(Stored data)
※

Lemma fs_wf_reparent f p pn nd ndn :
  fs_wf f → fs_heap f !! p = Some pn → isDir pn = true → p ≠ fs_root f →
  (∀ q qn b, fs_heap f !! q = Some qn → n_entries qn !! b ≠ Some p) →
  fs_heap f !! nd = Some ndn → isDir ndn = true → clear_of f p nd →
  fs_wf (fs_update p (λ n, n <| n_parent := Some nd |>) f).
Proof.
  intros [Hroot Hfresh Hchild Hfile Hdir Hrooted Hname Hup Hone] Hp Hpd Hpr Hno Hnd Hndd Hclear.
  set (f' := fs_update _ _ f).
  assert (∀ q m', fs_heap f' !! q = Some m' → ∃ m, fs_heap f !! q = Some m ∧ isDir m' = isDir m ∧
    n_entries m' = n_entries m ∧ (q = p ∧ n_parent m' = Some nd ∨ q ≠ p ∧ n_parent m' = n_parent m)) as L.
  { intros q m'. unfold f'. rewrite lookup_update. case_decide as Hq.
    - subst q. rewrite Hp. simpl. intros [= <-]. exists pn. split_and!; [done..|by left].
    - intros Hm. exists m'. split_and!; [done..|right; by split]. }
  assert (∀ q m, fs_heap f !! q = Some m → q ≠ p → fs_heap f' !! q = Some m) as M.
  { intros q m Hq Hne. unfold f'. by rewrite lookup_update, decide_False. }
  assert (fs_heap f' !! p = Some (pn <| n_parent := Some nd |>)) as Mp.
  { unfold f'. by rewrite lookup_update, decide_True, Hp. }
  assert (∀ d, clear_of f p d → rooted f' d) as Hcr.
  { induction 1 as [|d dn q Hne Hd Hdd Hq _ IH]; [apply (rooted_root f')|].
    by apply (rooted_up f' d dn q); [apply M|..]. }
  assert (rooted f' p) as Hrp by (by apply (rooted_up f' p (pn <| n_parent := Some nd |>) nd); [..|apply Hcr]).
  assert (∀ d, rooted f d → rooted f' d) as Hr.
  { induction 1 as [|d dn q Hd Hdd Hq _ IH]; [apply (rooted_root f')|].
    destruct (decide (d = p)) as [->|]; [done|]. by apply (rooted_up f' d dn q); [apply M|..]. }
  split.
  - destruct Hroot as (m & Hm & ? & ?). exists m. split_and!; [by apply M|done|done].
  - intros q Hq. unfold f'. rewrite lookup_update, (Hfresh q Hq). by case_decide.
  - intros q m' b c (m & Hm & E1 & E2 & _)%L Hb. rewrite E2 in Hb.
    destruct (Hchild q m b c Hm Hb) as [cn Hc]. destruct (decide (c = p)) as [->|]; [by eexists|].
    exists cn. by apply M.
  - intros q m' (m & Hm & E1 & E2 & _)%L Hd. rewrite E2. apply (Hfile q m); congruence.
  - intros q m' (m & Hm & E1 & E2 & Hc)%L Hd. rewrite E1 in Hd.
    assert (∀ u un, fs_heap f !! u = Some un → isDir un = true →
      ∃ un', fs_heap f' !! u = Some un' ∧ isDir un' = true) as Hk.
    { intros u un Hu Hud. destruct (decide (u = p)) as [->|]; [|exists un; split; [by apply M|done]].
      exists (pn <| n_parent := Some nd |>). split; [done|]. by simplify_eq. }
    destruct Hc as [[-> ->]|[_ ->]].
    + destruct (Hk nd ndn Hnd Hndd) as (x & ? & ?). by exists nd, x.
    + destruct (Hdir q m Hm Hd) as (u & un & Hu & Hun & Hud). destruct (Hk u un Hun Hud) as (x & ? & ?).
      by exists u, x.
  - intros q m' (m & Hm & E1 & _)%L Hd. apply Hr, (Hrooted q m); congruence.
  - intros q m' b c (m & Hm & _ & E2 & _)%L Hb. apply (Hname q m b c); congruence.
  - intros q m' b c cn' (m & Hm & _ & E2 & _)%L Hb (cn & Hcn & F1 & _ & Hc)%L Hd.
    rewrite E2 in Hb. change (fs_root f') with (fs_root f).
    destruct Hc as [[-> _]|[_ ->]]; [by destruct (Hno q m b Hm)|].
    apply (Hup q m b c cn); congruence.
  - intros q m' b b' c cn' (m & Hm & _ & E2 & _)%L Hb Hb' (cn & Hcn & F1 & _)%L Hd.
    apply (Hone q m b b' c cn); congruence.
Qed.

(** ** Every operation keeps the filesystem well formed *)
Definition slices_ok (f : FS) : Prop := ∀ p n, fs_heap f !! p = Some n → slice_ok (n_data n).
Definition fs_ok (f : FS) : Prop := fs_wf f ∧ slices_ok f.

Lemma slices_update f p g :
  (∀ n, slice_ok (n_data n) → slice_ok (n_data (g n))) → slices_ok f → slices_ok (fs_update p g f).
Proof.
  intros Hg Hs q n. rewrite lookup_update. case_decide; [|apply Hs].
  intros (m & Hm & ->)%fmap_Some. by apply Hg, (Hs q).
Qed.

Lemma slices_new f n : slice_ok (n_data n) → slices_ok f → slices_ok (fs_new_node n f).2.
Proof. intros Hn Hs q m. simpl. intros [[<- <-]|[_ Hq]]%lookup_insert_Some; [done|by apply (Hs q)]. Qed.

Lemma nil_slice_ok : slice_ok nil_slice.
Proof. by unfold slice_ok. Qed.

(** Updates of entries, parents, modes and times. *)
Lemma slices_keep f p g : (∀ n, n_data (g n) = n_data n) → slices_ok f → slices_ok (fs_update p g f).
Proof. intros Hg. apply slices_update. intros n. by rewrite Hg. Qed.

Lemma file_mode perm : Z.land (Z.lor (Perm perm) 384) ModeDir = 0.
Proof. unfold Perm. rewrite Z.land_lor_distr_l, <- Z.land_assoc. simpl. by rewrite Z.land_0_r. Qed.

Lemma dir_mode m : (Z.land (Z.lor ModeDir m) ModeDir =? 0) = false.
Proof.
  apply Z.eqb_neq. rewrite Z.land_lor_distr_l. rewrite Z.lor_eq_0_iff. by intros [? _].
Qed.

Lemma isDir_mode n m : n_mode n = Z.lor ModeDir m → isDir n = true.
Proof. unfold isDir. intros ->. by rewrite dir_mode. Qed.

Lemma walk_end_Some f cur must c : walk_end f cur must = Ok c →
  ∃ n, fs_heap f !! c = Some n ∧ (must = true → isDir n = true).
Proof.
  unfold walk_end. destruct cur as [c'|]; [|done]. destruct (fs_heap f !! c') as [n|] eqn:E; [|done].
  destruct (isDir n) eqn:Hd; simpl; [intros [= <-]; by exists n|]. destruct must; [done|].
  intros [= <-]. by exists n.
Qed.

Lemma resolve_Ok f d name p : resolve f d name = Ok p → is_Some (fs_heap f !! p).
Proof.
  unfold resolve. destruct (IsAbs name); [done|]. destruct (walk _ _ _); simpl; try done.
  intros (n & Hn & _)%walk_end_Some. by exists n.
Qed.

Lemma drop_empty_sub l x : x ∈ drop_empty l → x ∈ l.
Proof.
  induction l as [|p l IH]; [done|]. simpl. destruct l as [|q l]; [done|].
  case_decide; [|done]. intros Hx. apply elem_of_cons. right. by apply IH.
Qed.

Lemma resolve_parent_Ok f d name p b : resolve_parent f d name = Ok (p, b) →
  normal b ∧ ∃ n, fs_heap f !! p = Some n ∧ isDir n = true.
Proof.
  unfold resolve_parent. destruct (IsAbs name); [done|].
  destruct (drop_empty (rev (split_slash name))) as [|base rparts] eqn:E; [done|].
  case_decide as Hb; [done|]. destruct (walk _ _ _); simpl; try done.
  destruct (walk_end _ _ true) as [c| |] eqn:Hw; simpl; try done. intros [= <- <-].
  split; [|destruct (walk_end_Some _ _ _ _ Hw) as (n & Hn & Hd); exists n; split; [done|by apply Hd]].
  assert (base ∈ split_slash name) as Hin.
  { apply list_elem_of_In, in_rev, list_elem_of_In, drop_empty_sub. rewrite E. constructor. }
  pose proof (split_no_slash name) as Hns. rewrite Forall_forall in Hns.
  unfold normal. split_and!; [naive_solver..|by apply Hns].
Qed.

Lemma fs_ok_touch p now f : fs_ok f → fs_ok (touch p now f).
Proof. intros [? ?]. split; [by apply fs_wf_touch|by apply slices_keep]. Qed.

Lemma fs_ok_remove f p pn b now :
  fs_ok f → fs_heap f !! p = Some pn → isDir pn = true → fs_ok (remove_entry p b now f).
Proof.
  intros [Hw Hs] Hp Hd. split; [by apply (fs_wf_remove f p pn)|].
  apply slices_keep; [done|]. by apply slices_keep.
Qed.

(** A write of data to a node. *)
Lemma fs_ok_data p d now f :
  fs_ok f → slice_ok d → fs_ok (fs_update p (λ n, n <| n_data := d |> <| n_modTime := now |>) f).
Proof.
  intros [Hw Hs] Hd. split; [by apply (fs_wf_shape f), Hw; apply update_same_shape|].
  by apply slices_update.
Qed.

Lemma fs_ok_new_file f dir dn base mode now :
  fs_ok f → fs_heap f !! dir = Some dn → isDir dn = true → normal base → Z.land mode ModeDir = 0 →
  let '(n, f1) := fs_new_node (Node mode nil_slice now ∅ None) f in
  fs_ok (touch dir now (set_entry dir base n f1)).
Proof.
  intros [Hw Hs] Hd Hdd Hb Hmode. unfold fs_new_node. set (nn := Node _ _ _ _ _).
  assert (isDir nn = false) as Hnd by (unfold isDir; simpl; by rewrite Hmode).
  apply fs_ok_touch. split; [|apply slices_keep; [done|]; by apply (slices_new f nn nil_slice_ok)].
  apply (fs_wf_set _ dir dn base _ nn); [| |done|done|simpl; apply lookup_insert_eq|by rewrite Hnd].
  - apply (fs_wf_new f nn); [done|done|by rewrite Hnd].
  - simpl. rewrite lookup_insert_ne; [done|]. intros E. rewrite <- E in Hd.
    by rewrite (wf_fresh f Hw) in Hd.
Qed.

※

● **Your goal**: Using the data above, reproduce exactly the lines between those holding "destruct Hc as [[-> ->]|[_ ->]]." and "(** ** Every", inclusive, and no others.

● **Response area**:
    destruct Hc as [[-> ->]|[_ ->]].
    + destruct (Hk nd ndn Hnd Hndd) as (x & ? & ?). by exists nd, x.
    + destruct (Hdir q m Hm Hd) as (u & un & Hu & Hun & Hud). destruct (Hk u un Hun Hud) as (x & ? & ?).
      by exists u, x.
  - intros q m' (m & Hm & E1 & _)%L Hd. apply Hr, (Hrooted q m); congruence.
  - intros q m' b c (m & Hm & _ & E2 & _)%L Hb. apply (Hname q m b c); congruence.
  - intros q m' b c cn' (m & Hm & _ & E2 & _)%L Hb (cn & Hcn & F1 & _ & Hc)%L Hd.
    rewrite E2 in Hb. change (fs_root f') with (fs_root f).
    destruct Hc as [[-> _]|[_ ->]]; [by destruct (Hno q m b Hm)|].
    apply (Hup q m b c cn); congruence.
  - intros q m' b b' c cn' (m & Hm & _ & E2 & _)%L Hb Hb' (cn & Hcn & F1 & _)%L Hd.
    apply (Hone q m b b' c cn); congruence.
Qed.

(** ** Every operation keeps the filesystem well formed *)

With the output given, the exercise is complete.